„In Verbindung bleiben“
Kassiber über die Mauer hinweg
von Hanno Hochmuth und Manfred WichmannDie Bernauer Straße ist das Symbol der Berliner Mauer. Wie kaum ein anderer Ort in Berlin wurde die Straße vor 60 Jahren auseinandergerissen. Die eine Straßenseite gehörte zum Bezirk Mitte im Sowjetischen Sektor und damit zu Ost-Berlin, die andere Seite zum Bezirk Wedding im Französischen Sektor und somit zu West-Berlin. In der Bernauer Straße ereigneten sich zahlreiche Fluchtgeschichten.
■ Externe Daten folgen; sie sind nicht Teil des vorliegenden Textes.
(** C8: when every dialogue of the batch has a guid, predicted rows and a
    turn count, and every slot of every turn up to the turn count decodes
    in the ontology, the writer returns a dictionary that has an entry
    under ["{guid}-{t}"] for every dialogue and every [t < num_turns[i]]
    (the entry of that very turn when no other dialogue of the batch has
    the same guid), and whose every new entry is the entry of such a turn:
    its key is ["{guid}-{t}"] with [t < num_turns[i]], so no turn from
    [num_turns[i]] on is written, and its value lists ["{slot}-{value}"],
    in slot order, for exactly the slots whose decoded value is not
    ["none"]. *)
Theorem C8_predictions_per_valid_turn (batch : Collate.batch_t)
    (pred_slot : list (list (list Z)))
    (predictions : gmap string (list string)) :
  let guids := Collate.guids_list batch in
  let num_turns := Collate.num_turns_list batch in
  (forall i, (i < length (Collate.input_ids batch))%nat ->
     exists guid rows n,
       dialogue_at guids pred_slot num_turns i guid rows n
       /\ decodable slot_meta ontology rows n) ->
  exists predictions',
    predict_batch slot_meta ontology batch pred_slot predictions
    = Ok predictions'
    /\ (forall i guid rows n t pred,
          (i < length (Collate.input_ids batch))%nat ->
          dialogue_at guids pred_slot num_turns i guid rows n ->
          (t < n)%nat -> rows !! t = Some pred ->
          is_Some (predictions' !! prediction_key guid t)
          /\ ((forall j g r n', (j < length (Collate.input_ids batch))%nat ->
                  j <> i -> dialogue_at guids pred_slot num_turns j g r n' ->
                  g <> guid) ->
              exists st, predictions' !! prediction_key guid t = Some st
                         /\ turn_entry slot_meta ontology pred st))
    /\ (forall k st, predictions' !! k = Some st ->
          predictions !! k = Some st
          \/ exists i guid rows n t pred,
               (i < length (Collate.input_ids batch))%nat
               /\ dialogue_at guids pred_slot num_turns i guid rows n
               /\ (t < n)%nat /\ rows !! t = Some pred
               /\ k = prediction_key guid t
               /\ turn_entry slot_meta ontology pred st).
Proof.
  intros guids num_turns Hvalid. unfold predict_batch. fold guids num_turns.
  assert (exists predictions',
            for_each (predict_dialogue slot_meta ontology guids pred_slot num_turns)
              (seq 0 (length (Collate.input_ids batch))) predictions
            = Ok predictions') as (predictions' & Hrun).
  { assert (Forall (fun i => (i < length (Collate.input_ids batch))%nat)
              (seq 0 (length (Collate.input_ids batch)))) as Hidx.
    { apply Forall_forall. intros i Hi%elem_of_seq. lia. }
    revert Hidx. generalize (seq 0 (length (Collate.input_ids batch))).
    intros indices. revert predictions.
    induction indices as [|i indices IH]; intros predictions Hidx;
      cbn [for_each]; [by eexists|].
    apply Forall_cons in Hidx as [Hi Hidx].
    destruct (Hvalid i Hi) as (guid & rows & n & Hat & Hdec).
    destruct (predict_dialogue_ok _ _ _ predictions i _ _ _ Hat Hdec)
      as (m1 & ->).
    cbn [mbind res_bind]. by apply IH. }
  exists predictions'. split; [done|].
  destruct (predict_loop _ _ _ _ _ _ Hrun) as (H1 & H2 & _ & H4).
  split.
  - intros i guid rows n t pred Hi Hat Hlt Hpred.
    assert (i ∈ seq 0 (length (Collate.input_ids batch))) as Hin
      by (apply elem_of_seq; lia).
    split; [by eapply H2|].
    intros Hother. apply (H4 (NoDup_seq _ _) i guid rows n t pred); try done.
    intros j g r n' Hj%elem_of_seq. apply Hother. lia.
  - intros k st Hk.
    destruct (H1 k st Hk) as [?|(i & g & r & n & t & pred & Hi & Hrest)];
      [by left|right].
    exists i, g, r, n, t, pred. split; [|done].
    apply elem_of_seq in Hi. lia.
Qed.
End PredictionFacts.

Lemma C8_predictions_per_valid_turn_witness :
  exists predictions',
    Main.predict_batch Sample.slot_meta Sample.ontology Sample.batch
      Sample.pred_slot ∅ = Ok predictions'
    /\ predictions' !! "d1-0" = Some ["area-east"]
    /\ predictions' !! "d1-1" = Some ["area-west"; "food-thai"]
    /\ predictions' !! "d2-0" = Some []
    /\ predictions' !! "d2-1" = None.
Proof.
  destruct (C8_predictions_per_valid_turn Sample.slot_meta Sample.ontology
              Sample.batch Sample.pred_slot ∅)
    as (predictions' & Hrun & _).
  - intros i Hi. simpl in Hi.
    destruct i as [|[|i]]; [| |lia].
    + exists "d1", [[1; 0]; [2; 1]], 2%nat. split.
      * split; [by exists ["d1"; "d1"]|done].
      * intros t pred Ht Hpred. destruct t as [|[|t]]; [| |lia];
          simpl in Hpred; simplify_eq;
          repeat constructor; eexists; vm_compute; reflexivity.
    + exists "d2", [[0; 0]; [1; 1]], 1%nat. split.
      * split; [by exists ["d2"]|done].
      * intros t pred Ht Hpred. destruct t as [|t]; [|lia].
        simpl in Hpred. simplify_eq.
        repeat constructor; eexists; vm_compute; reflexivity.
  - exists predictions'. split; [exact Hrun|].
    vm_compute in Hrun. injection Hrun as <-.
    repeat split; vm_compute; reflexivity.
Defined.

(** ** The features the constructor builds meet what the collator needs *)

Section PipelineFacts.
Variable tokenize : string -> list string.
Variable convert_tokens_to_ids : list string -> list Z.
Variable int : string -> option Z.
Import SUMBTDataset.

Lemma encode_turn_two_lengths msl text_a text_b tokens input_len :
  encode_turn tokenize msl text_a text_b = Ok (tokens, input_len) ->
  length input_len = 2%nat.
Proof.
  unfold encode_turn. intros H.
  apply bind_ok_inv in H as ([ta [[|t tb]|]] & _ & H); by simplify_eq.
Qed.

Lemma label_ids_of_index label_map (label : list string) (ids : list Z) :
  label_ids_of label_map label = Ok ids ->
  Forall (fun v => 0 <= v) ids /\ length ids = length label.
Proof.
  unfold label_ids_of. intros H%comprehension_inv. split.
  - clear -H. induction H as [|[i l] v pairs ids Hv _ IH]; constructor; [|done].
    apply bind_ok_inv in Hv as (d & _ & Hv).
    apply bind_ok_inv in Hv as (k & _ & [= <-]). lia.
  - apply Forall2_length in H. rewrite <- H. unfold enumerate.
    rewrite length_zip_with, length_seq. lia.
Qed.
Manche glückten wie die Flucht des Volkspolizisten Conrad Schumann, dessen beherzter Sprung über den Stacheldraht an der Bernauer Straße damals um die Welt ging. Andere Fluchtversuche endeten tödlich wie der Fenstersprung von Ida Siekmann, die das erste von mindestens 140 Todesopfern an der Berliner Mauer wurde.
Nicht von ungefähr befindet sich an der Bernauer Straße heute die Gedenkstätte Berliner Mauer. Sie erinnert daran, wie Berlin am 13. August 1961 auseinandergerissen wurde und wie das Leben in Ost- und West-Berlin über 28 Jahre von der Mauer geprägt wurde. Zwar waren beide Stadthälften spätestens seit 1948 politisch geteilt und gehörten entgegengesetzten Welten der globalen Systemkonkurrenz des Kalten Krieges an. Dennoch hatte sich bis 1961 eine Verflechtungsgesellschaft (Michael Lemke) zwischen Ost und West erhalten, die auf vielfache Weise aufeinander bezogen blieb. Dies galt vor allem für den Alltag. Menschen aus West-Berlin kauften im Osten billig Brot und andere Lebensmittel, wofür sie im Westen als „Herr Schimpf und Frau Schande“ gescholten wurden. Menschen aus Ost-Berlin pendelten täglich zur Arbeit in den Westen, wo sie wesentlich besser verdienten und mit D-Mark bezahlt wurden, oder sie pilgerten in die zahlreichen Grenzkinos gleich hinter der Sektorengrenze, um die neuesten Hollywood-Filme zu sehen. Während die innerdeutsche Grenze schon seit 1952 dicht war und die Wege vom Umland nach Berlin stark kontrolliert wurden, blieb die Vier-Mächte-Stadt bis 1961 faktisch eine offene Stadt.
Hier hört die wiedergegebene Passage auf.